Objectif Cinéma : Comment
expliquez-vous le choix de faire un film en Irlande, et ce
grand écart avec votre pays d'origine, la Serbie ?
Goran Paskaljevic : J'ai
fait ce choix car je ne pouvais pas faire mon film en Serbie.
C'était physiquement très dangereux de rester
là-bas : ils m'ont attaqué violemment, ils
ont même envoyé la police dans mon appartement
Je m'opposais au régime de Milosevic, en particulier
depuis Baril de poudre, mon dernier film. L'année
dernière, il était impossible de rentrer chez
moi. Puis j'ai rencontré Riccardo Todzic, qui a voulu
travailler avec moi, et j'ai eu l'idée de faire un
film basé sur une nouvelle chinoise évoquant
l'histoire d'un homme fou, qui invente lui-même l'ennemi.
J'ai compris que je ne pourrais pas le réaliser en
Italie, car c'est un pays qui a un sens de l'humour complètement
différent et qui n'a pas connu de grande période
de haine comme la nôtre. Les Irlandais, eux, ont eu
leur ennemi : l'Empire anglais. Les Serbes et les Irlandais
ont un sens de l'humour commun. Et après trois mois
passés sur les lieux de tournage, j'ai compris que
je pourrais faire le film en Irlande. C'est très
difficile de changer de pays pour faire un film. Beaucoup
de metteurs en scène quittent leur pays pour Hollywood,
mais Harry est loin d'être un film hollywoodien.
Voyez le plus grand film, selon moi (mon modèle),
qui est Vol au dessus d'un nid de coucous, de Milos
Forman : c'est un film américain, mais c'est une
immense métaphore sociale et politique de son pays,
la Tchécoslovaquie. Harry et son système procèdent
de la sorte : cela ne sert à rien de s'échapper
de son culture.
Objectif Cinéma : Au
lieu d'évoquer la haine nationale en Irlande, haine
politique ou religieuse, vous focalisez la haine entre deux
hommes, ce qui rend l'histoire plus universelle
Goran Paskaljevic : C'est
ce que je voulais faire, car je ne pouvais pas faire de
film sur ce problème spécifique.
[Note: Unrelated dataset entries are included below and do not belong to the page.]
(* ===== verification/DataDam.v ===== *)
(** The store that takes messages when memory is full
    ([src/libzmq/data_dam.cpp], [zmq/data_dam.hpp]): a ring of bytes in a
    file, of which the block being read and the block being written are kept
    in two buffers, or in one when they are the same block. *)
From S2P Require Import Prelude Atomics Message MessageBody.
Local Open Scope Z_scope.

(** The file, through the calls of the operating system: [f_read n] gives at
    most [n] bytes and none at the end of the file, [f_write] the number of
    bytes it took. *)
Class Disk (F : Type) := {
  f_open : F;
  f_seek : Z → ST F Z;
  f_read : nat → ST F (list Z);
  f_write : list Z → ST F Z
}.

(** The bytes a write puts over those that are known of a file. *)
Definition written (c : Z → option Z) (off : Z) (bs : list Z) : Z → option Z := λ p,
  if (off <=? p) && (p <? off + Z.of_nat (length bs)) then bs !! Z.to_nat (p - off) else c p.

(** [f_view f c off]: the file has the bytes [c] and its offset is [off].
    Reads and writes may be short but move something. *)
Class DiskLaws (F : Type) `{Disk F} := {
  f_view : F → (Z → option Z) → Z → Prop;
  f_open_law : f_view f_open (λ _, None) 0;
  f_seek_law f c off p : f_view f c off → 0 ≤ p → ∃ f', runs (f_seek p) f p f' ∧ f_view f' c p;
  f_read_law f c off bs : f_view f c off → bs ≠ [] →
    (∀ i b, bs !! i = Some b → c (off + Z.of_nat i) = Some b) →
    ∃ k f', (0 < k ≤ length bs)%nat ∧ runs (f_read (length bs)) f (take k bs) f' ∧
      f_view f' c (off + Z.of_nat k);
  f_write_law f c off bs : f_view f c off → bs ≠ [] →
    ∃ k f', (0 < k ≤ length bs)%nat ∧ runs (f_write bs) f (Z.of_nat k) f' ∧
      f_view f' (written c off (take k bs)) (off + Z.of_nat k)
}.

(** Objects of [n] bytes in memory: the host is little-endian. *)
Definition native (n : Z) (v : Z) : list Z := Z_to_little_endian n 8 v.
Definition of_native (b : list Z) : Z := little_endian_to_Z 8 b.

Section data_dam.
Context {F : Type} `{!Disk F}.

Inductive block_buf := Buf1 | Buf2.
#[export] Instance block_buf_eq_dec : EqDecision block_buf.
Proof. solve_decision. Defined.

(** The positions stay between 0 and [filesize], so no conversion between
    [int64_t] and [size_t] changes one. *)
Record data_dam_t := DataDam {
  fd : F;
  filesize : Z;
  file_pos : Z;
  write_pos : Z;
  read_pos : Z;
  n_msgs : Z;
  block_size : Z;
  buf1 : list Z;
  buf2 : list Z;
  read_buf : block_buf;
  write_buf : block_buf;
  write_buf_start_addr : Z
}.
#[export] Instance eta_data_dam : Eta data_dam_t := λ d,
  DataDam (fd d) (filesize d) (file_pos d) (write_pos d) (read_pos d) (n_msgs d) (block_size d)
    (buf1 d) (buf2 d) (read_buf d) (write_buf d) (write_buf_start_addr d).

Definition buf_of (d : data_dam_t) (b : block_buf) : list Z :=
  match b with Buf1 => buf1 d | Buf2 => buf2 d end.
Definition set_buf (b : block_buf) (l : list Z) (d : data_dam_t) : data_dam_t :=
  match b with Buf1 => d <| buf1 := l |> | Buf2 => d <| buf2 := l |> end.

Definition default_block_size : Z := 8192.

(** The constructor after its assertions. *)
Definition data_dam_init (filesize_ block_size_ : Z) : data_dam_t :=
  DataDam f_open filesize_ 0 0 0 0 block_size_
    (replicate (Z.to_nat block_size_) 0) (replicate (Z.to_nat block_size_) 0) Buf1 Buf1 0.

Definition data_dam_new (filesize_ block_size_ : Z) : res data_dam_t :=
  if (0 <? filesize_) && (0 <? block_size_) then Ok (data_dam_init filesize_ block_size_)
  else Crash AssertFailed.

Definition on_fd {A} : ST F A → ST data_dam_t A := st_lift fd (λ f d, d <| fd := f |>).

(** [lseek] where the file is not yet at [pos]. *)
Definition seek_to (pos : Z) : ST data_dam_t unit :=
  d ← st_get;
  st_when (negb (file_pos d =? pos))
    (offset ← on_fd (f_seek pos);
     st_assert (offset =? pos) ;;
     st_modify (λ d, d <| file_pos := pos |>)).

(** [while (i < n)] over [read] and [write]; [bs] are the bytes left. *)
Fixpoint fill_loop (fuel : nat) (i n : nat) : ST data_dam_t unit :=
  if bool_decide (i < n)%nat then
    match fuel with
    | O => st_crash OutOfFuel
    | S fuel =>
        bs ← on_fd (f_read (n - i));
        st_assert (bool_decide (0 < length bs)%nat) ;;
        d ← st_get;
        l ← st_of_option BadAccess (overwrite i bs (buf_of d (read_buf d)));
        st_modify (set_buf (read_buf d) l) ;;
        fill_loop fuel (i + length bs) n
    end
  else mret tt.

Definition fill_read_buf : ST data_dam_t unit :=
  d ← st_get;
  seek_to (read_pos d) ;;
  let n := block_size d `min` (filesize d - read_pos d) in
  fill_loop (Z.to_nat n) 0 (Z.to_nat n) ;;
  st_modify (λ d, d <| file_pos := file_pos d + n |>).

Fixpoint save_loop (fuel : nat) (bs : list Z) : ST data_dam_t unit :=
  if bool_decide (bs ≠ []) then
    match fuel with
    | O => st_crash OutOfFuel
    | S fuel =>
        rc ← on_fd (f_write bs);
        st_assert (0 <? rc) ;;
        save_loop fuel (drop (Z.to_nat rc) bs)
    end
  else mret tt.

Definition save_write_buf : ST data_dam_t unit :=
  d ← st_get;
  seek_to (write_buf_start_addr d) ;;
  let n := block_size d `min` (filesize d - write_buf_start_addr d) in
  let buf := buf_of d (write_buf d) in
  st_of_option BadAccess (guard (Z.to_nat n ≤ length buf)%nat) ;;
  save_loop (Z.to_nat n) (take (Z.to_nat n) buf) ;;
  st_modify (λ d, d <| file_pos := file_pos d + n |>).

(** How far a copy goes at once: to the end of the block and of the file. *)
Definition span (d : data_dam_t) (pos n_left : Z) : Z :=
  n_left `min` ((filesize d - pos) `min` (block_size d - pos `mod` block_size d)).

Definition write_block (bs : list Z) : ST data_dam_t unit :=
  d ← st_get;
  l ← st_of_option BadAccess
    (overwrite (Z.to_nat (write_pos d `mod` block_size d)) bs (buf_of d (write_buf d)));
  st_modify (set_buf (write_buf d) l) ;;
  st_modify (λ d, d <| write_pos := (write_pos d + Z.of_nat (length bs)) `mod` filesize d |>) ;;
  d ← st_get;
  st_when (write_pos d `mod` block_size d =? 0)
    (save_write_buf ;;
     st_modify (λ d, d <| write_buf_start_addr := write_pos d |>) ;;
     d ← st_get;
     st_when (bool_decide (write_buf d = read_buf d))
       (st_modify (λ d, d <| write_buf := if bool_decide (read_buf d = Buf2) then Buf1 else Buf2 |>))).

Fixpoint copy_to_loop (fuel : nat) (data : list Z) : ST data_dam_t unit :=
  if bool_decide (data ≠ []) then
    match fuel with
    | O => st_crash OutOfFuel
    | S fuel =>
        d ← st_get;
        let n := Z.to_nat (span d (write_pos d) (Z.of_nat (length data))) in
        write_block (take n data) ;;
        copy_to_loop fuel (drop n data)
    end
  else mret tt.

Definition copy_to_file (data : list Z) : ST data_dam_t unit := copy_to_loop (length data) data.

Definition read_block (n : nat) : ST data_dam_t (list Z) :=
  d ← st_get;
  let o := Z.to_nat (read_pos d `mod` block_size d) in
  let buf := buf_of d (read_buf d) in
  st_of_option BadAccess (guard (o + n ≤ length buf)%nat) ;;
  st_modify (λ d, d <| read_pos := (read_pos d + Z.of_nat n) `mod` filesize d |>) ;;
  d ← st_get;
  st_when (read_pos d `mod` block_size d =? 0)
    (if read_pos d `div` block_size d =? write_pos d `div` block_size d
     then st_modify (λ d, d <| read_buf := write_buf d |>)
     else fill_read_buf) ;;
  mret (take n (drop o buf)).

Fixpoint copy_from_loop (fuel : nat) (n_left : nat) : ST data_dam_t (list Z) :=
  if bool_decide (n_left ≠ 0%nat) then
    match fuel with
    | O => st_crash OutOfFuel
    | S fuel =>
        d ← st_get;
        let n := Z.to_nat (span d (read_pos d) (Z.of_nat n_left)) in
        bs ← read_block n;
        rest ← copy_from_loop fuel (n_left - n);
        mret (bs ++ rest)
    end
  else mret [].

Definition copy_from_file (count : nat) : ST data_dam_t (list Z) := copy_from_loop count count.

Definition buffer_space (d : data_dam_t) : Z :=
  if write_pos d <? read_pos d then read_pos d - write_pos d
  else filesize d - (write_pos d - read_pos d).

Definition dam_empty (d : data_dam_t) : bool := n_msgs d =? 0.
Definition dam_size (d : data_dam_t) : Z := n_msgs d.

Definition on_dam {A} : ST data_dam_t A → ST (data_dam_t * mheap) A := st_lift fst (λ d s, (d, s.2)).
Definition on_heap {A} : ST mheap A → ST (data_dam_t * mheap) A := st_lift snd (λ h s, (s.1, h)).

(** [sizeof (size_t)] and [sizeof (int)]. *)
Definition sizeof_size : Z := 8.
Definition sizeof_int : Z := 4.

Definition dam_store (msg_ : raw_message) : ST (data_dam_t * mheap) bool :=
  msg_size ← on_heap (raw_message_size msg_);
  s ← st_get;
  if buffer_space s.1 <=? i64 (u64 (sizeof_size + msg_size)) then mret false
  else
    on_dam (copy_to_file (native sizeof_size msg_size)) ;;
    (if 0 <? msg_size then
       s ← st_get;
       data ← st_of_option BadAccess (raw_message_bytes s.2 msg_);
       on_dam (copy_to_file data) ;;
       on_heap (raw_message_destroy msg_)
     else on_dam (copy_to_file (native sizeof_int (raw_message_type msg_)))) ;;
    on_dam (st_modify (λ d, d <| n_msgs := u64 (n_msgs d + 1) |>)) ;;
    mret true.

(** The message that is built, in memory for a new one. *)
Definition dam_fetch : ST (data_dam_t * mheap) raw_message :=
  s ← st_get;
  st_assert (0 <? n_msgs s.1) ;;
  size ← on_dam (copy_from_file (Z.to_nat sizeof_size));
  let msg_size := of_native size in
  msg ← (if 0 <? msg_size then
           msg ← on_heap (raw_message_init no_message msg_size);
           data ← on_dam (copy_from_file (Z.to_nat msg_size));
           on_heap (raw_message_poke msg 0 data)
         else
           tag ← on_dam (copy_from_file (Z.to_nat sizeof_int));
           if of_native tag =? 0 then on_heap (raw_message_init no_message 0)
           else mret (raw_message_init_notification no_message (of_native tag)));
  on_dam (st_modify (λ d, d <| n_msgs := u64 (n_msgs d - 1) |>)) ;;
  mret msg.

End data_dam.
Arguments data_dam_t F : clear implicits.
(* ===== verification/DataDamFifo.v ===== *)
(** The ring of [data_dam_t] is a queue: whatever the sizes of the file and
    of its blocks, and however short the transfers, what is fetched is what
    was stored, oldest first. *)
From S2P Require Import Prelude Atomics Message MessageBody Swap DataDam.
Local Open Scope Z_scope.

#[local] Arguments raw_message_init : simpl never.

(** ** Lists *)

Lemma overwrite_lookup o b (l l' : list Z) : overwrite o b l = Some l' →
  length l' = length l ∧ ∀ j, l' !! j =
    if decide (o ≤ j < o + length b)%nat then b !! (j - o)%nat else l !! j.
Proof.
  unfold overwrite. case_guard as Hg; [|done]. intros [= <-].
  split; [rewrite !length_app, length_take, length_drop; lia|]. intros j.
  destruct (decide (j < o)%nat).
  { rewrite decide_False by lia. rewrite lookup_app_l by (rewrite length_take; lia). by rewrite lookup_take_lt. }
  assert (length (take o l) = o) as Ho by (rewrite length_take; lia).
  rewrite lookup_app_r, Ho by lia.
  destruct (decide (j < o + length b)%nat).
  - rewrite decide_True by lia. apply lookup_app_l. lia.
  - rewrite decide_False, lookup_app_r, lookup_drop by lia. f_equal. lia.
Qed.

Lemma overwrite_fits o b (l : list Z) : (o + length b ≤ length l)%nat → ∃ l', overwrite o b l = Some l'.
Proof. intros Hl. unfold overwrite. rewrite option_guard_True by done. eauto. Qed.

(** Multiples of the block size are equal or a block apart. *)
Lemma blocks_apart B a b : 0 < B → a `mod` B = 0 → b `mod` B = 0 → a = b ∨ a + B ≤ b ∨ b + B ≤ a.
Proof.
  intros HB Ha Hb. rewrite (Z.div_mod a B), (Z.div_mod b B), Ha, Hb, !Z.add_0_r by lia.
  destruct (Ztrichotomy (a / B) (b / B)) as [?|[->|?]]; [right; left|by left|right; right]; nia.
Qed.

Lemma block_start B p : 0 < B → (p - p `mod` B) `mod` B = 0.
Proof. intros. rewrite Zminus_mod_idemp_r, Z.sub_diag. by apply Zmod_0_l. Qed.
Je me tiens
aux personnages : c'est la facture classique du film, j'ai
été inspiré pour cela par les films
de John Ford. Mais si j'étais d'abord effrayé
pendant le tournage du film, j'en suis maintenant très
fier. D'ailleurs, le Directeur de la Fondation du film irlandais
m'a envoyé un fax après avoir vu le film pour
me féliciter, et me dire que j'avais fait un des
meilleurs films irlandais jamais faits !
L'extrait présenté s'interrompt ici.